Substitute teachers: how to help your child adjust

Children can sometimes be upset if their original teacher is replaced, but complaining about the substitute teacher is not the answer

PUBLISHED : Monday, 26 October, 2015, 9:01pm
UPDATED : Monday, 26 October, 2015, 9:01pm

My Year 5 daughter has had a stand-in teacher for a few weeks because her regular teacher is off on long-term illness. My daughter has not settled well and says the teacher shouts a lot and the class is not fun. The parents have been given very little information about when the other teacher will return. Should I complain to the head?

The ideal situation in any child's school life is that their class teacher remains the same throughout the year. This enables consistent routines to be established and followed and provides opportunities to build a strong bond with pupils.

Organising and allocating the staffing of a school can be quite complex. If a teacher has to withdraw from a class for health or personal reasons, quality teachers can be difficult to find at short notice, especially if not being offered a permanent position. Having said that, there are high-quality and dedicated teachers around Hong Kong who are willing to fulfil short-term contracts.

Your daughter's situation is unfortunate, especially as the timeline you describe is uncertain and parents tend to become disgruntled if they are not being given full and frank information as to what is really happening. The principal will be well aware that parents feel concerned, but it will be hard for you to plan ahead at this stage. Rather than complain, you could ask if there is any further clarification regarding time scale. You may also take the opportunity to have a quiet word about your other concerns to ensure close monitoring of the situation.

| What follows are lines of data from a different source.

(* ===== verification/ControllerInvariant.v ===== *)
(** * Well-formed controllers

    The state invariant of Controller.v, and that every operation keeps it:
    the queue's indices are inside its slots and its capacity is the
    configured one, the current policy passes validation, the resolver is
    that of a policy that passed validation and compilation, the stream
    clients are well-formed, and the threads run only over a started
    controller with a backend and an open queue.  The same for the stream
    clients of Daemon.v. *)

From S2P Require Import Prelude FileId Policy PolicyCompiler PathResolver SpscQueue SecurityEvent Enforcer.
From S2P Require Import Json ConfigParser EventSink Controller LoadSteps ControllerProperties Daemon.

(** ** Queues *)
Definition queue_ok {T : Type} (n : nat) (q : SpscQueue T) : Prop :=
  queue_wf q /\ length (slots_ q) = n.

Section Queue.
Context {T : Type} `{!Inhabited T}.
Implicit Types (q : SpscQueue T) (n : nat) (x : T).

Lemma queue_new_ok n q : SpscQueue_new n = Return q -> queue_ok n q /\ stop_ q = false.
Proof. intros H. destruct (SpscQueue_new_wf n q H) as (? & _ & ? & ?). done. Qed.

Lemma queue_store_ok n q x : queue_ok n q -> queue_ok n (queue_store q x).
Proof. intros [Hwf Hn]. split; [by apply queue_store_wf|]. cbn. by rewrite length_insert. Qed.

Lemma queue_push_ok n q x q' : queue_ok n q -> queue_push q x = Some q' -> queue_ok n q' /\ stop_ q' = stop_ q.
Proof.
  unfold queue_push. intros Hq. destruct (_ || _); [|done]. destruct (stop_ q) eqn:Hs; intros [= <-]; [done|].
  split; [by apply queue_store_ok|done].
Qed.

Lemma queue_try_push_ok n q x : queue_ok n q -> queue_ok n (queue_try_push q x).2.
Proof. unfold queue_try_push. intros Hq. destruct (_ =? _); [done|by apply queue_store_ok]. Qed.

Lemma queue_pop_ok n q r q' : queue_ok n q -> queue_pop q = Some (r, q') -> queue_ok n q' /\ stop_ q' = stop_ q.
Proof.
  unfold queue_pop. intros [Hwf Hn]. destruct (_ || _); [|done].
  destruct (queue_empty q); [by intros [= _ <-]|]. intros [= _ <-].
  split; [|done]. split; [by apply (queue_take_wf q)|done].
Qed.

Lemma queue_request_stop_ok n q : queue_ok n q -> queue_ok n (queue_request_stop q).
Proof. done. Qed.
End Queue.

(** ** Stream clients *)

(** What the controller's invariant needs of a client: a property push keeps. *)
Class EventStreamClientWf (Cl : Type) `{EventStreamClient Cl} := {
  client_wf : Cl -> Prop;
  client_push_wf : forall cl ev cl', client_wf cl -> client_push cl ev = Return cl' -> client_wf cl';
}.

Record stream_client_wf (cl : SocketStreamClient) : Prop := {
  sc_queue : queue_ok 1024 (client_queue_ cl);
  sc_dropped : in_u 64 (dropped_ cl);
}.

Section Stream.
Context {J : Type} `{!Json J}.
Implicit Types (cl : SocketStreamClient).

Lemma stream_create_wf fd cl : SocketStreamClient_create fd = Return cl -> stream_client_wf cl.
Proof.
  intros (q & Hq & [= <-])%outcome_bind_Return. split; [by apply queue_new_ok|cbn; by unfold in_u].
Qed.

Lemma stream_push_wf cl ev cl' :
  stream_client_wf cl -> stream_push (J:=J) cl ev = Return cl' -> stream_client_wf cl'.
Proof.
  intros [Hq Hd]. unfold stream_push. destruct (closed_ cl); [by intros [= <-]|].
  intros (text & _ & H)%outcome_bind_Return.
  pose proof (queue_try_push_ok _ _ text Hq) as Hq'.
  destruct (queue_try_push (client_queue_ cl) text) as [pushed q]. injection H as <-.
  split; [done|]. cbn. destruct pushed; [done|]. by apply wrap_u_in.
Qed.

Lemma stream_shutdown_wf cl : stream_client_wf cl -> stream_client_wf (stream_shutdown cl).
Proof. intros [Hq Hd]. by split. Qed.

Lemma writer_loop_wf (fuel : nat) (sends : list send_result) cl out cl' returned :
  stream_client_wf cl -> writer_loop fuel sends cl = (out, cl', returned) -> stream_client_wf cl'.
Proof.
  revert sends cl out returned; induction fuel as [|fuel IH]; intros sends cl out returned Hwf; cbn; [by intros [= _ <- _]|].
  destruct (closed_ cl); [by intros [= _ <- _]; destruct Hwf; split|].
  destruct (queue_pop (client_queue_ cl)) as [[[line|] q]|] eqn:Hp; [| |by intros [= _ <- _]];
    destruct Hwf as [Hq Hd]; destruct (queue_pop_ok _ _ _ _ Hq Hp) as [Hq' _];
    [|by intros [= _ <- _]; split].
  destruct (write_all sends line) as [[[[]|] sent] rest]; [|by intros [= _ <- _]; split..].
  destruct (writer_loop fuel rest _) as [[out2 cl2] returned2] eqn:Hw. intros [= _ <- _].
  by eapply IH; [|exact Hw].
Qed.

#[export] Instance SocketStreamClient_wf : EventStreamClientWf SocketStreamClient := {|
  client_wf := stream_client_wf;
  client_push_wf := stream_push_wf;
|}.
End Stream.

(** ** Controllers *)
Definition policy_resolver (file_resolver : FileResolver) (r : PathResolver) : Prop :=
  exists p compiled, validate p = ok_v /\ compile file_resolver p = Ok compiled /\
    r = build_resolver p compiled.

Section Controller.
Context {E : Type} `{!IEnforcer E} {J : Type} `{!Json J} {Cl : Type}.
Context `{!EventStreamClient Cl} `{!EventStreamClientWf Cl}.
Context (file_resolver : FileResolver).
Implicit Types (c : Controller E Cl) (p : Policy).

(** What the shared data satisfies at any time, and the state between two
    operations. *)
Record controller_core c : Prop := {
  cw_queue : queue_ok (event_queue_capacity (Controller.cfg_ c)) (queue_ c);
  cw_policy : forall p, current_ (policy_manager_ c) = Some p -> validate p = ok_v;
  cw_resolver : forall r, resolver_ c = Some r -> policy_resolver file_resolver r;
  cw_clients : Forall client_wf (clients_ c).*2;
}.
Record controller_wf c : Prop := {
  cw_core : controller_core c;
  cw_started : started_ c = true -> is_Some (enforcer_ c);
  cw_threads : threads_ c = true -> started_ c = true /\ stop_ (queue_ c) = false;
}.

(** [c'] differs from [c] in what the consumer and the writers work on. *)
Record outputs_change c c' : Prop := {
  oc_started : started_ c' = started_ c;
  oc_threads : threads_ c' = threads_ c;
  oc_stop : stop_ (queue_ c') = stop_ (queue_ c);
  oc_enforcer : enforcer_ c' = enforcer_ c;
  oc_policy : policy_manager_ c' = policy_manager_ c;
  oc_clients : (clients_ c').*1 `sublist_of` (clients_ c).*1;
}.

#[local] Instance outputs_change_preorder : PreOrder outputs_change.
Proof using Type.
  split; [by intros c|]. intros c1 c2 c3 [] []. split; [congruence..|by etrans].
Qed.

Lemma outputs_change_wf c c' :
  controller_wf c -> outputs_change c c' -> controller_core c' -> controller_wf c'.
Proof using Type. intros [_ Hs Ht] [E1 E2 E3 E4 _ _] Hc. split; [done| |]; by rewrite ?E1, ?E2, ?E3, ?E4. Qed.

Lemma Controller_create_wf cfg log_opens boot_offset c :
  Controller_create cfg log_opens boot_offset = Return c ->
  controller_wf c /\ started_ c = false /\ stop_ (queue_ c) = false /\ enforcer_ c = None /\ clients_ c = [].
Proof using Type.
  intros (q & Hq & [= <-])%outcome_bind_Return. destruct (queue_new_ok _ _ Hq) as [Hok Hs].
  split; [|done]. by split.
Qed.

Lemma with_queue_core c q :
  controller_core c -> queue_ok (event_queue_capacity (Controller.cfg_ c)) q -> controller_core (with_queue c q).
Proof using Type. intros [] Hq. by split. Qed.

Lemma with_outputs_core c sinks clients :
  controller_core c -> Forall client_wf clients.*2 -> controller_core (with_outputs c sinks clients).
Proof using Type. intros [] Hq. by split. Qed.

Lemma with_started_core c b t : controller_core c -> controller_core (with_started c b t).
Proof using Type. intros []. by split. Qed.

Lemma with_outputs_wf c sinks clients :
  controller_wf c -> Forall client_wf clients.*2 -> controller_wf (with_outputs c sinks clients).
Proof using Type. intros [] Hq. split; [by apply with_outputs_core|done..]. Qed.

Lemma with_enforcer_wf c (e : E) : controller_wf c -> controller_wf (with_enforcer c (Some e)).
Proof using Type. intros [[] ? ?]. by split; [split|..]. Qed.

(** load_policy touches the policy, the resolver and the backend only. *)
Lemma load_policy_fields (po : option Policy) c :
  let c' := (load_policy file_resolver po c).2 in
  queue_ c' = queue_ c /\ Controller.cfg_ c' = Controller.cfg_ c /\ clients_ c' = clients_ c /\
  sinks_ c' = sinks_ c /\ started_ c' = started_ c /\ threads_ c' = threads_ c.
Proof using Type.
  cbv zeta. unfold load_policy, manager_install. destruct po as [p|]; [|done].
  destruct (validate p) as [[]|]; [|done]. destruct (compile file_resolver p) as [compiled|]; [|done].
  destruct (enforcer_ c) as [e|]; [|done]. by destruct (enf_apply_policy compiled e) as [[[]|] e'].
Qed.

(** The backend only goes through apply_policy. *)
Lemma load_policy_enforcer (po : option Policy) c :
  enforcer_ (load_policy file_resolver po c).2 = enforcer_ c \/
  exists compiled e, enforcer_ c = Some e /\
    enforcer_ (load_policy file_resolver po c).2 = Some (enf_apply_policy compiled e).2.
Proof using Type.
  unfold load_policy, manager_install. destruct po as [p|]; [|by left].
  destruct (validate p) as [[]|]; [|by left]. destruct (compile file_resolver p) as [compiled|]; [|by left].
  destruct (enforcer_ c) as [e|] eqn:He; [|by left]. right. exists compiled, e.
  by destruct (enf_apply_policy compiled e) as [[[]|] e'].
Qed.

Lemma load_policy_wf (po : option Policy) c :
  controller_wf c -> controller_wf (load_policy file_resolver po c).2.
Proof using Type.
  intros Hwf. unfold load_policy. destruct po as [p|]; [|done].
  destruct (validate p) as [[]|] eqn:Hv; [|done].
  destruct (compile file_resolver p) as [compiled|] eqn:Hc; [|done].
  assert (forall c1, controller_wf c1 ->
    controller_wf (with_policy (with_resolver c1 (Some (build_resolver p compiled))) (MkPolicyManager (Some p))))
    as Hinstall.
  { intros c1 [[] ? ?]. split; [split|done..]; cbn; [done| | |done].
    - by intros p' [= <-].
    - intros r [= <-]. by exists p, compiled. }
  destruct (enforcer_ c) as [e|]; cbn; unfold manager_install; rewrite ?Hv; [|by apply Hinstall].
  destruct (enf_apply_policy compiled e) as [[[]|] e']; cbn; rewrite ?Hv; cbn;
    [apply Hinstall|]; by apply with_enforcer_wf.
Qed.

Lemma emit_event_wf put_time c raw c' :
  controller_wf c -> emit_event put_time c raw = Some c' -> controller_wf c' /\ outputs_change c c'.
Proof using Type.
  intros Hwf (q & Hq & ->)%fmap_Some.
  destruct (queue_push_ok _ _ _ _ (cw_queue _ (cw_core _ Hwf)) Hq) as [Hok Hs].
  assert (outputs_change c (with_queue c q)) as Hoc by done.
  split; [|done]. apply (outputs_change_wf c); [done..|]. by apply with_queue_core, Hok; apply Hwf.
Qed.

Lemma push_clients_wf ev (l l' : list (nat * Cl)) :
  Forall client_wf l.*2 -> push_clients ev l = Return l' ->
  Forall client_wf l'.*2 /\ l'.*1 `sublist_of` l.*1.
Proof using Type.
  revert l'; induction l as [|[id cl] l IH]; intros l'; cbn; [by intros _ [= <-]|].
  rewrite Forall_cons. intros [Hcl Hl]. destruct (client_closed cl).
  - intros H. destruct (IH l' Hl H). split; [done|by apply sublist_cons].
  - intros (cl' & Hp & H)%outcome_bind_Return. apply outcome_bind_Return in H as (l1 & Hl1 & [= <-]).
    destruct (IH l1 Hl Hl1). cbn. rewrite Forall_cons. split; [split; [by eapply client_push_wf|done]|by apply sublist_skip].
Qed.

(** The consumer pops an event and delivers it. *)
Lemma consume_core c ev q c' :
  controller_core c -> queue_pop (queue_ c) = Some (Some ev, q) ->
  deliver (J:=J) (with_queue c q) ev = Return c' ->
  controller_core c' /\ outputs_change c c'.
Proof using Type.
  intros Hwf Hp (sinks & _ & H)%outcome_bind_Return. apply outcome_bind_Return in H as (clients & Hcl & [= <-]).
  destruct (queue_pop_ok _ _ _ _ (cw_queue _ Hwf) Hp) as [Hok Hs].
  destruct (push_clients_wf _ _ _ (cw_clients _ Hwf) Hcl).
  split; [|done]. apply with_outputs_core; [by apply with_queue_core|done].
Qed.

Lemma consumer_loop_core (fuel : nat) c e c' :
  controller_core c -> consumer_loop (J:=J) fuel c = Return (e, c') ->
  controller_core c' /\ outputs_change c c'.
Proof using Type.
  revert c e c'; induction fuel as [|fuel IH]; intros c e c' Hwf; cbn; [by intros [= _ <-]|].
  destruct (queue_pop (queue_ c)) as [[[ev|] q]|] eqn:Hp; [| |by intros [= _ <-]].
  - intros (c1 & Hd & H)%outcome_bind_Return. destruct (consume_core _ _ _ _ Hwf Hp Hd) as (W1 & O1).
    destruct (IH c1 e c' W1 H) as (W2 & O2). split; [done|by etrans].
  - intros [= _ <-]. destruct (queue_pop_ok _ _ _ _ (cw_queue _ Hwf) Hp) as [Hok Hs].
    split; [by apply with_queue_core|done].
Qed.

Lemma not_started_no_threads c : controller_wf c -> started_ c = false -> threads_ c = false.
Proof using Type.
  intros Hwf Hs. destruct (threads_ c) eqn:Ht; [|done]. destruct (cw_threads _ Hwf Ht). congruence.
Qed.
(* ===== verification/ConnectionInvariant.v ===== *)
(** * The invariant of the connections

    What Connections.v's step system keeps: for every connection, the position
    of its thread, its client object with the use count, and the two lists
    agree. *)

From stdpp Require Import relations.
From S2P Require Import Prelude FileId Policy PolicyCompiler SpscQueue SecurityEvent Enforcer Json ConfigParser EventSink Controller.
From S2P Require Import Daemon DaemonProperties Connections.

Local Open Scope Z_scope.

(** ** Positions *)
#[export] Instance task_at_eq_dec : EqDecision task_at.
Proof. solve_decision. Defined.

(** The thread's local shared_ptr exists. *)
Definition holds_ref (at_ : task_at) : bool :=
  match at_ with
  | AtTrack | AtRegister | AtWait | AtUnregister | AtShutdown | AtForget | AtCloseStream | AtRelease => true
  | _ => false
  end.
(** The client can be in [clients_], and in [stream_clients_]. *)
Definition may_registered (at_ : task_at) : bool :=
  match at_ with AtWait | AtUnregister => true | _ => false end.
Definition may_tracked (at_ : task_at) : bool :=
  match at_ with AtRegister | AtWait | AtUnregister | AtShutdown | AtForget => true | _ => false end.
(** The client has been shut down by its own thread. *)
Definition past_shutdown (at_ : task_at) : bool :=
  match at_ with AtForget | AtCloseStream | AtRelease => true | _ => false end.

Definition is_shut (cl : SocketStreamClient) : Prop :=
  closed_ cl = true /\ stop_ (client_queue_ cl) = true.

(** ** One connection *)
Definition object_ok (reg trk : bool) (fd : Z) (at_ : task_at) (o : stream_object) : Prop :=
  fd_ (so_client o) = fd /\
  so_refs o = (Nat.b2n (holds_ref at_) + Nat.b2n reg + Nat.b2n trk)%nat /\
  (so_writer o = WriterEnded -> closed_ (so_client o) = true) /\
  match so_life o with
  | Alive => holds_ref at_ = true /\ (past_shutdown at_ = true -> is_shut (so_client o))
  | Joining by_ => at_ = AtEnd /\ by_ = ByConnection /\ is_shut (so_client o)
  | Closing by_ | Destroyed by_ => at_ = AtEnd /\ by_ = ByConnection /\ so_writer o = WriterEnded
  end.
(** The next connection gets the number: the writer sends to it, and the
    destructor closes it; the one after that gets it too. *)
Lemma run_to_others cl w chunk lines buf :
  fd_ cl = fd -> text <> "" -> running_ d = true -> frame "" chunk = (lines, buf) ->
  exists o, so_life o = Destroyed ByConnection /\
  rtc step
    (point [(fd, AtRelease)] (object (stream_shutdown cl) 1 (WriterSending text)) [] [] ∅ None w)
    (point [(fd, AtEnd); (fd, AtLines lines buf); (fd, AtLoop "")] {[0%nat := o]} [] [] {[fd := 2%nat]} None
       (w ++ [MkIo (Writer 0) (IoSend text) 1; MkIo (Destructor 0) IoClose 1; MkIo (Task 1) IoRecv 2])).
Proof using DL.
  intros Hfd Htext Hrun Hframe. assert (0 <= fd) as Hpos by apply accept_fd_fresh.
  set (w1 := w ++ [MkIo (Writer 0) (IoSend text) 1]).
  set (o1 := writer_end (MkStreamObject (stream_shutdown cl) 0 WriterTop (Joining ByConnection))).
  exists (with_life (with_life o1 (Closing ByConnection)) (Destroyed ByConnection)). split; [done|].
  eapply (step_eq _ _ (point [(fd, AtRelease); (fd, AtLoop "")] (object (stream_shutdown cl) 1 (WriterSending text)) [] []
    {[fd := 1%nat]} None w)); [apply step_accept|unfold accept_connection; cbn [fds point]; by rewrite accept_fd_first|].
  writer_to 0%nat (point [(fd, AtRelease); (fd, AtLoop "")] (object (stream_shutdown cl) 1 (WriterSending "")) [] []
    {[fd := 1%nat]} None w1)
    ltac:(eapply (writer_sends _ _ _ (String.length text)); [done| |cbn; rewrite Hfd; apply lookup_singleton_eq]).
  { destruct text; [done|cbn; lia]. }
  { unfold record_io; cbn [fds point so_client fd_ stream_shutdown]. rewrite Hfd, lookup_singleton_eq, str_take_all, str_drop_all. done. }
  writer_to 0%nat (point [(fd, AtRelease); (fd, AtLoop "")] (object (stream_shutdown cl) 1 WriterTop) [] []
    {[fd := 1%nat]} None w1) ltac:(apply writer_sent).
  stream_to 0%nat (point [(fd, AtEnd); (fd, AtLoop "")]
    {[0%nat := MkStreamObject (stream_shutdown cl) 0 WriterTop (Joining ByConnection)]} [] [] {[fd := 1%nat]} None w1)
    ltac:(apply stream_returns).
  writer_to 0%nat (point [(fd, AtEnd); (fd, AtLoop "")] {[0%nat := o1]} [] [] {[fd := 1%nat]} None w1)
    ltac:(by apply writer_sees_closed).
  eapply (step_eq _ _ (point [(fd, AtEnd); (fd, AtLoop "")] {[0%nat := with_life o1 (Closing ByConnection)]} [] []
    {[fd := 1%nat]} None w1)); [eapply step_destructor with (id := 0%nat); [reflexivity|by apply destructor_joins]|reflexivity|].
  eapply (step_eq _ _ (point [(fd, AtEnd); (fd, AtLoop "")] {[0%nat := with_life (with_life o1 (Closing ByConnection)) (Destroyed ByConnection)]}
    [] [] ∅ None (w1 ++ [MkIo (Destructor 0) IoClose 1])));
    [eapply step_destructor with (id := 0%nat); [reflexivity|by apply destructor_closes]| |].
  { cbn [so_client o1 with_life writer_end with_writer with_client fd_ stream_shutdown]. rewrite Hfd.
    unfold client_destructor_closes. rewrite (proj2 (Z.leb_le _ _) Hpos). cbn [foldr].
    unfold close_fd, record_io; cbn [fds point]. rewrite lookup_singleton_eq. cbn. by rewrite delete_singleton_eq. }
  eapply (step_eq _ _ (point [(fd, AtEnd); (fd, AtLoop ""); (fd, AtLoop "")] _ [] [] {[fd := 2%nat]} None _));
    [apply step_accept|unfold accept_connection; cbn [fds point]; by rewrite accept_fd_first|].
  client_to 1%nat (point [(fd, AtEnd); (fd, AtLines lines buf); (fd, AtLoop "")]
    {[0%nat := with_life (with_life o1 (Closing ByConnection)) (Destroyed ByConnection)]} [] [] {[fd := 2%nat]} None
    ((w1 ++ [MkIo (Destructor 0) IoClose 1]) ++ [MkIo (Task 1) IoRecv 2]))
    ltac:(eapply client_receives; [done|apply lookup_singleton_eq|exact Hframe]).
  { unfold record_io; cbn [fds point]. by rewrite lookup_singleton_eq. }
  unfold w1. rewrite <- !app_assoc. apply rtc_refl.
Qed.
End Defect.

Section Others.
Context {E : Type} `{!IEnforcer E} {J : Type} `{!Json J}.
Context (file_resolver : FileResolver) (reserved : gset Z) {D : Descriptors} {DL : DescriptorLaws}.

(** A new client that is given an event. *)
Lemma fresh_client_push (fd : Z) (ev : SecurityEvent) (text : string) :
  json_of (J:=J) ev = Return text ->
  exists cl cl1 q, SocketStreamClient_create fd = Return cl /\ closed_ cl = false /\
    stream_push (J:=J) cl ev = Return cl1 /\ closed_ cl1 = false /\ fd_ cl1 = fd /\
    queue_pop (client_queue_ cl1) = Some (Some text, q).
Proof using Type.
  intros Ht. do 3 eexists. split; [vm_compute; reflexivity|]. split; [reflexivity|].
  unfold stream_push. cbn [closed_]. rewrite Ht. cbn [mbind outcome_bind]. split; [reflexivity|].
  split; [reflexivity|]. split; [reflexivity|]. vm_compute. reflexivity.
Qed.

(** C30 (the end of a stream reaches other connections): when a client leaves its
    stream while the writer thread has an event to send, enter_stream_mode
    closes the descriptor under the writer and the destructor closes the same
    number again.  If a connection is accepted in between, which gets the
    number, the event is sent to that connection, its socket is closed under
    its thread, and when the number is given out once more the thread receives
    and answers the requests of a third connection. *)
Theorem stream_end_hits_others (d : Daemon E) line ack ev text chunk lines buf :
  running_ d = true -> frame "" (line +:+ newline) = ([line], "") ->
  handle_line (J:=J) file_resolver line d = Return (false, d, ack) -> ack <> "" ->
  json_of (J:=J) ev = Return text -> text <> "" -> frame "" chunk = (lines, buf) ->
  exists s fd, rtc (sockets_step (J:=J) file_resolver reserved) (sockets_init d) s /\
    tasks s = [(fd, AtEnd); (fd, AtLines lines buf); (fd, AtLoop "")] /\
    fds s = {[fd := 2%nat]} /\
    wire s = [MkIo (Task 0) IoRecv 0; MkIo (Task 0) (IoSend ack) 0; MkIo (Task 0) IoClose 0;
              MkIo (Writer 0) (IoSend text) 1; MkIo (Destructor 0) IoClose 1; MkIo (Task 1) IoRecv 2].
Proof.
  intros Hrun Hframe Hline Hack Ht Htext Hchunk. set (fd := accept_fd reserved).
  destruct (fresh_client_push fd ev text Ht) as (cl & cl1 & q & Hcl & Hc & Hp & Hc1 & Hfd & Hq).
  destruct (run_to_others file_resolver reserved d text
    (MkSocketStreamClient (fd_ cl1) q (closed_ cl1) (dropped_ cl1))
    ([MkIo (Task 0) IoRecv 0; MkIo (Task 0) (IoSend ack) 0] ++ [MkIo (Task 0) IoClose 0]) chunk lines buf
    Hfd Htext Hrun Hchunk) as (o & _ & Hr).
  do 2 eexists. split.
  { etrans; [by apply (run_to_stream file_resolver reserved d line ack cl)|].
    etrans; [by eapply (run_to_send file_resolver reserved d ev text cl cl1 q)|].
    etrans; [apply run_to_close|exact Hr]. }
  by split_and!.
Qed.
End Others.

(** ** A concrete run *)
Definition stream_texts (text : string) : string + jval :=
  if String.eqb text "stream" then inr (VObject [("cmd", VString "stream")]) else inl "parse error".
Definition stream_json : Json jval := jval_json stream_texts.
Definition reserved_fds : gset Z := {[0; 1; 2; 3; 4]}.

Abbreviation sample_sockets_step := (@sockets_step NullEnforcer NullEnforcer_ops jval stream_json daemon_files reserved_fds lowest_fd).

(** The reply to the request, and the text of the event. *)
Definition stream_ack : string :=
  match @handle_line NullEnforcer NullEnforcer_ops jval stream_json daemon_files "stream" sample_daemon with
  | Return (_, _, ack) => ack
  | Throw _ => ""
  end.
Definition event_text : string :=
  match @json_of jval stream_json sample_event with Return text => text | Throw _ => "" end.

Lemma stream_ack_eq :
  @handle_line NullEnforcer NullEnforcer_ops jval stream_json daemon_files "stream" sample_daemon =
  Return (false, sample_daemon, stream_ack).
Proof. vm_compute. reflexivity. Qed.

Lemma event_text_eq : @json_of jval stream_json sample_event = Return event_text.
Proof. vm_compute. reflexivity. Qed.

Lemma stream_end_hits_others_witness :
  exists s fd, rtc sample_sockets_step (sockets_init sample_daemon) s /\
    wire s = [MkIo (Task 0) IoRecv 0; MkIo (Task 0) (IoSend stream_ack) 0; MkIo (Task 0) IoClose 0;
              MkIo (Writer 0) (IoSend event_text) 1; MkIo (Destructor 0) IoClose 1; MkIo (Task 1) IoRecv 2] /\
    fds s = {[fd := 2%nat]}.
Proof.
  destruct (@stream_end_hits_others NullEnforcer NullEnforcer_ops jval stream_json daemon_files reserved_fds lowest_fd lowest_fd_laws
    sample_daemon "stream" stream_ack sample_event event_text ("stream" +:+ newline) ["stream"] ""
    eq_refl eq_refl stream_ack_eq ltac:(discriminate) event_text_eq ltac:(discriminate) eq_refl)
    as (s & fd & Hr & _ & Hf & Hw).
  exists s, fd. split; [exact Hr|]. split; [exact Hw|exact Hf].
Defined.

(** One connection that streams; and one whose client has just left. *)
Definition stream_fd : Z := next_fd reserved_fds.
Lemma sample_stream :
  exists s cl, rtc sample_sockets_step (sockets_init sample_daemon) s /\
    tasks s = [(stream_fd, AtWait)] /\ objects s = {[0%nat := MkStreamObject cl 3 WriterTop Alive]} /\
    delivering s = None /\ stopping s = StopIdle.
Proof.
  destruct (@fresh_client_push jval stream_json stream_fd sample_event event_text event_text_eq) as (cl & _ & _ & Hcl & _).
  eexists (point _ _ _ _ _ _ _ _), cl. split.
  - exact (@run_to_stream NullEnforcer NullEnforcer_ops jval stream_json daemon_files reserved_fds lowest_fd sample_daemon "stream"
      stream_ack cl eq_refl eq_refl ltac:(discriminate) stream_ack_eq Hcl).
  - by split_and!.
Qed.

A good school will always put the children's education first and try their utmost to give as much consistency and continuity to a class as possible. Senior managers can offer support and try to ensure good communication and high-quality planning between the teachers in the same year band, therefore giving support to the new, short-term teacher.

Your daughter is bound to have the usual anxieties about the transition from one teacher to another and this has the added complication of an unexpected last-minute change. However, most children are fairly adaptable and quickly get used to the personality and routines of their new teacher.

Teachers have different strengths and personal talents, which appeal to different students, but high on the list of the words describing a teacher's most important qualities are fun, firm and fascinating. A teacher's appropriate sense of humour and the establishment of good routines are also up there. Body language and a positive, engaged demeanour are essential for teachers in giving out the right message from the start as well as the setting of clear boundaries and expectations of work.

Many teachers these days believe positive behaviour management to be the most effective way of controlling and inspiring students. Research shows that children often perform better in academic tasks when in an upbeat and positive environment where they feel safe and positive praise is given when it is deserved. Frequent shouting by teachers turns off a child's thinking brain and turns on the emotional brain, which puts up learning barriers.

Try to help your daughter feel positive about this situation. Remind her that teachers are invariably stricter at the beginning of the year in order to set high expectations for levels of behaviour. Encourage her to get to know the new teacher and give her a chance.